WORK INSTRUCTIONS: Here is a block of records. Copy every one of them exactly.

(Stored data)
=======
(** * beets-yttitle: the title cleaner of [beetsplug/youtubetitle.py]

    A shallow embedding of the plugin and of the parts of Python's [re],
    [str] and [pathlib] it calls, followed by the properties of the
    specification.

    Conventions.
    - A Python [str] is a [list ascii]; a character is read as the code point
      U+0000..U+00FF it denotes.
    - A call that may raise returns an [option]; [None] stands for the
      exception.
    - [lru_cache] only memoises a pure function and is left out. *)

From Stdlib Require Import Ascii String List Bool Arith NArith Lia.
Import ListNotations.

Set Implicit Arguments.

(** ** Characters and strings *)

Definition pystr := list ascii.

Definition py (s : string) : pystr := list_ascii_of_string s.

Definition newline : ascii := ascii_of_N 10.

(** [Py_UNICODE_ISSPACE] below U+0100: it decides both [str.strip] and the
    [\s] category of [re]. *)
Definition is_space (c : ascii) : bool :=
  let n := N_of_ascii c in
  (((9 <=? n) && (n <=? 13)) || ((28 <=? n) && (n <=? 32))
   || (n =? 133) || (n =? 160))%N.

(** The simple lower-case mapping of Unicode below U+0100, which is what
    [re.IGNORECASE] compares on. *)
Definition tolower (c : ascii) : ascii :=
  let n := N_of_ascii c in
  if (((65 <=? n) && (n <=? 90))
      || ((192 <=? n) && (n <=? 222) && negb (n =? 215)))%N
  then ascii_of_N (n + 32) else c.

Definition char_eq (ignorecase : bool) (a b : ascii) : bool :=
  if ignorecase then Ascii.eqb (tolower a) (tolower b) else Ascii.eqb a b.

Fixpoint lstrip (s : pystr) : pystr :=
  match s with
  | c :: s' => if is_space c then lstrip s' else s
  | [] => []
  end.

Definition rstrip (s : pystr) : pystr := rev (lstrip (rev s)).

(** [str.strip()] *)
Definition strip (s : pystr) : pystr := rstrip (lstrip s).

Fixpoint startswith (p s : pystr) : bool :=
  match p, s with
  | [], _ => true
  | a :: p', b :: s' => Ascii.eqb a b && startswith p' s'
  | _ :: _, [] => false
  end.

(** [s.replace(old, new)] deletes or replaces every occurrence of [old],
    scanning from the left and never overlapping two of them.  [skip] counts
    the characters of an occurrence that are still to be dropped.  With an
    empty [old] Python inserts [new] before every character and at the end. *)
Fixpoint replace_scan (old new : pystr) (skip : nat) (s : pystr) : pystr :=
  match s with
  | [] => []
  | c :: s' =>
      match skip with
      | S k => replace_scan old new k s'
      | O => if startswith old s
             then new ++ replace_scan old new (length old - 1) s'
             else c :: replace_scan old new 0 s'
      end
  end.

Definition str_replace (s old new : pystr) : pystr :=
  match old with
  | [] => new ++ flat_map (fun c => c :: new) s
  | _ :: _ => replace_scan old new 0 s
  end.

(** ** Regular expressions: the fragment of [re] the plugin uses *)

Inductive cclass : Type :=
| CAny                      (* .   anything but a newline *)
| CSpace                    (* \s *)
| CLit (c : ascii)          (* a literal character *)
| CSet (cs : list ascii).   (* [...] of literal characters *)

Inductive regex : Type :=
| Eps
| Chr (c : cclass)
| Bol                                   (* ^ *)
| Eol                                   (* $ *)
| Cat (a b : regex)
| Alt (a b : regex)
| Opt (a : regex)                       (* a?   greedy *)
| Star (greedy : bool) (c : cclass)     (* c*  and  c*? *)
| Plus (greedy : bool) (c : cclass)     (* c+  and  c+? *)
| Group (name : string) (a : regex).    (* (?P<name>a) *)

Record pattern : Type := Pattern { ignorecase : bool; body : regex }.

Definition cclass_ok (ic : bool) (k : cclass) (x : ascii) : bool :=
  match k with
  | CAny => negb (Ascii.eqb x newline)
  | CSpace => is_space x
  | CLit c => char_eq ic c x
  | CSet cs => existsb (fun c => char_eq ic c x) cs
  end.

(** A position in the subject: the characters already consumed (last one
    first), those still ahead, and the text of the groups closed so far. *)
Record mstate : Type :=
  MState { consumed : pystr; ahead : pystr; groups : list (string * pystr) }.

Definition advance (x : ascii) (rest : pystr) (st : mstate) : mstate :=
  MState (x :: consumed st) rest (groups st).

(** All the ways [c*] can proceed, in the order the backtracking matcher of
    [re] tries them: longest first when greedy, shortest first when lazy. *)
Fixpoint run_star (greedy : bool) (ok : ascii -> bool)
    (done rest : pystr) (g : list (string * pystr)) : list mstate :=
  match rest with
  | x :: rest' =>
      if ok x then
        if greedy
        then run_star greedy ok (x :: done) rest' g ++ [MState done rest g]
        else MState done rest g :: run_star greedy ok (x :: done) rest' g
      else [MState done rest g]
  | [] => [MState done rest g]
  end.

Definition close_group (name : string) (st st' : mstate) : mstate :=
  let n := length (consumed st') - length (consumed st) in
  MState (consumed st') (ahead st')
         ((name, rev (firstn n (consumed st'))) :: groups st').

(** The list of successes of [r] from [st], most preferred first. *)
Fixpoint matches (ic : bool) (r : regex) (st : mstate) : list mstate :=
  match r with
  | Eps => [st]
  | Chr k =>
      match ahead st with
      | x :: rest => if cclass_ok ic k x then [advance x rest st] else []
      | [] => []
      end
  | Bol => match consumed st with [] => [st] | _ :: _ => [] end
  | Eol =>
      match ahead st with
      | [] => [st]
      | x :: [] => if Ascii.eqb x newline then [st] else []
      | _ :: _ :: _ => []
      end
  | Cat a b => flat_map (matches ic b) (matches ic a st)
  | Alt a b => matches ic a st ++ matches ic b st
  | Opt a => matches ic a st ++ [st]
  | Star greedy k =>
      run_star greedy (cclass_ok ic k) (consumed st) (ahead st) (groups st)
  | Plus greedy k =>
      match ahead st with
      | x :: rest =>
          if cclass_ok ic k x
          then run_star greedy (cclass_ok ic k) (x :: consumed st) rest
                        (groups st)
          else []
      | [] => []
      end
  | Group name a => map (close_group name st) (matches ic a st)
  end.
=======
RESULT OF THE TASK:
(** * beets-yttitle: the title cleaner of [beetsplug/youtubetitle.py]

    A shallow embedding of the plugin and of the parts of Python's [re],
    [str] and [pathlib] it calls, followed by the properties of the
    specification.

    Conventions.
    - A Python [str] is a [list ascii]; a character is read as the code point
      U+0000..U+00FF it denotes.
    - A call that may raise returns an [option]; [None] stands for the
      exception.
    - [lru_cache] only memoises a pure function and is left out. *)

From Stdlib Require Import Ascii String List Bool Arith NArith Lia.
Import ListNotations.

Set Implicit Arguments.

(** ** Characters and strings *)

Definition pystr := list ascii.

Definition py (s : string) : pystr := list_ascii_of_string s.

Definition newline : ascii := ascii_of_N 10.

(** [Py_UNICODE_ISSPACE] below U+0100: it decides both [str.strip] and the
    [\s] category of [re]. *)
Definition is_space (c : ascii) : bool :=
  let n := N_of_ascii c in
  (((9 <=? n) && (n <=? 13)) || ((28 <=? n) && (n <=? 32))
   || (n =? 133) || (n =? 160))%N.

(** The simple lower-case mapping of Unicode below U+0100, which is what
    [re.IGNORECASE] compares on. *)
Definition tolower (c : ascii) : ascii :=
  let n := N_of_ascii c in
  if (((65 <=? n) && (n <=? 90))
      || ((192 <=? n) && (n <=? 222) && negb (n =? 215)))%N
  then ascii_of_N (n + 32) else c.

Definition char_eq (ignorecase : bool) (a b : ascii) : bool :=
  if ignorecase then Ascii.eqb (tolower a) (tolower b) else Ascii.eqb a b.

Fixpoint lstrip (s : pystr) : pystr :=
  match s with
  | c :: s' => if is_space c then lstrip s' else s
  | [] => []
  end.

Definition rstrip (s : pystr) : pystr := rev (lstrip (rev s)).

(** [str.strip()] *)
Definition strip (s : pystr) : pystr := rstrip (lstrip s).

Fixpoint startswith (p s : pystr) : bool :=
  match p, s with
  | [], _ => true
  | a :: p', b :: s' => Ascii.eqb a b && startswith p' s'
  | _ :: _, [] => false
  end.

(** [s.replace(old, new)] deletes or replaces every occurrence of [old],
    scanning from the left and never overlapping two of them.  [skip] counts
    the characters of an occurrence that are still to be dropped.  With an
    empty [old] Python inserts [new] before every character and at the end. *)
Fixpoint replace_scan (old new : pystr) (skip : nat) (s : pystr) : pystr :=
  match s with
  | [] => []
  | c :: s' =>
      match skip with
      | S k => replace_scan old new k s'
      | O => if startswith old s
             then new ++ replace_scan old new (length old - 1) s'
             else c :: replace_scan old new 0 s'
      end
  end.

Definition str_replace (s old new : pystr) : pystr :=
  match old with
  | [] => new ++ flat_map (fun c => c :: new) s
  | _ :: _ => replace_scan old new 0 s
  end.

(** ** Regular expressions: the fragment of [re] the plugin uses *)

Inductive cclass : Type :=
| CAny                      (* .   anything but a newline *)
| CSpace                    (* \s *)
| CLit (c : ascii)          (* a literal character *)
| CSet (cs : list ascii).   (* [...] of literal characters *)

Inductive regex : Type :=
| Eps
| Chr (c : cclass)
| Bol                                   (* ^ *)
| Eol                                   (* $ *)
| Cat (a b : regex)
| Alt (a b : regex)
| Opt (a : regex)                       (* a?   greedy *)
| Star (greedy : bool) (c : cclass)     (* c*  and  c*? *)
| Plus (greedy : bool) (c : cclass)     (* c+  and  c+? *)
| Group (name : string) (a : regex).    (* (?P<name>a) *)

Record pattern : Type := Pattern { ignorecase : bool; body : regex }.

Definition cclass_ok (ic : bool) (k : cclass) (x : ascii) : bool :=
  match k with
  | CAny => negb (Ascii.eqb x newline)
  | CSpace => is_space x
  | CLit c => char_eq ic c x
  | CSet cs => existsb (fun c => char_eq ic c x) cs
  end.

(** A position in the subject: the characters already consumed (last one
    first), those still ahead, and the text of the groups closed so far. *)
Record mstate : Type :=
  MState { consumed : pystr; ahead : pystr; groups : list (string * pystr) }.

Definition advance (x : ascii) (rest : pystr) (st : mstate) : mstate :=
  MState (x :: consumed st) rest (groups st).

(** All the ways [c*] can proceed, in the order the backtracking matcher of
    [re] tries them: longest first when greedy, shortest first when lazy. *)
Fixpoint run_star (greedy : bool) (ok : ascii -> bool)
    (done rest : pystr) (g : list (string * pystr)) : list mstate :=
  match rest with
  | x :: rest' =>
      if ok x then
        if greedy
        then run_star greedy ok (x :: done) rest' g ++ [MState done rest g]
        else MState done rest g :: run_star greedy ok (x :: done) rest' g
      else [MState done rest g]
  | [] => [MState done rest g]
  end.

Definition close_group (name : string) (st st' : mstate) : mstate :=
  let n := length (consumed st') - length (consumed st) in
  MState (consumed st') (ahead st')
         ((name, rev (firstn n (consumed st'))) :: groups st').

(** The list of successes of [r] from [st], most preferred first. *)
Fixpoint matches (ic : bool) (r : regex) (st : mstate) : list mstate :=
  match r with
  | Eps => [st]
  | Chr k =>
      match ahead st with
      | x :: rest => if cclass_ok ic k x then [advance x rest st] else []
      | [] => []
      end
  | Bol => match consumed st with [] => [st] | _ :: _ => [] end
  | Eol =>
      match ahead st with
      | [] => [st]
      | x :: [] => if Ascii.eqb x newline then [st] else []
      | _ :: _ :: _ => []
      end
  | Cat a b => flat_map (matches ic b) (matches ic a st)
  | Alt a b => matches ic a st ++ matches ic b st
  | Opt a => matches ic a st ++ [st]
  | Star greedy k =>
      run_star greedy (cclass_ok ic k) (consumed st) (ahead st) (groups st)
  | Plus greedy k =>
      match ahead st with
      | x :: rest =>
          if cclass_ok ic k x
          then run_star greedy (cclass_ok ic k) (x :: consumed st) rest
                        (groups st)
          else []
      | [] => []
      end
  | Group name a => map (close_group name st) (matches ic a st)
  end.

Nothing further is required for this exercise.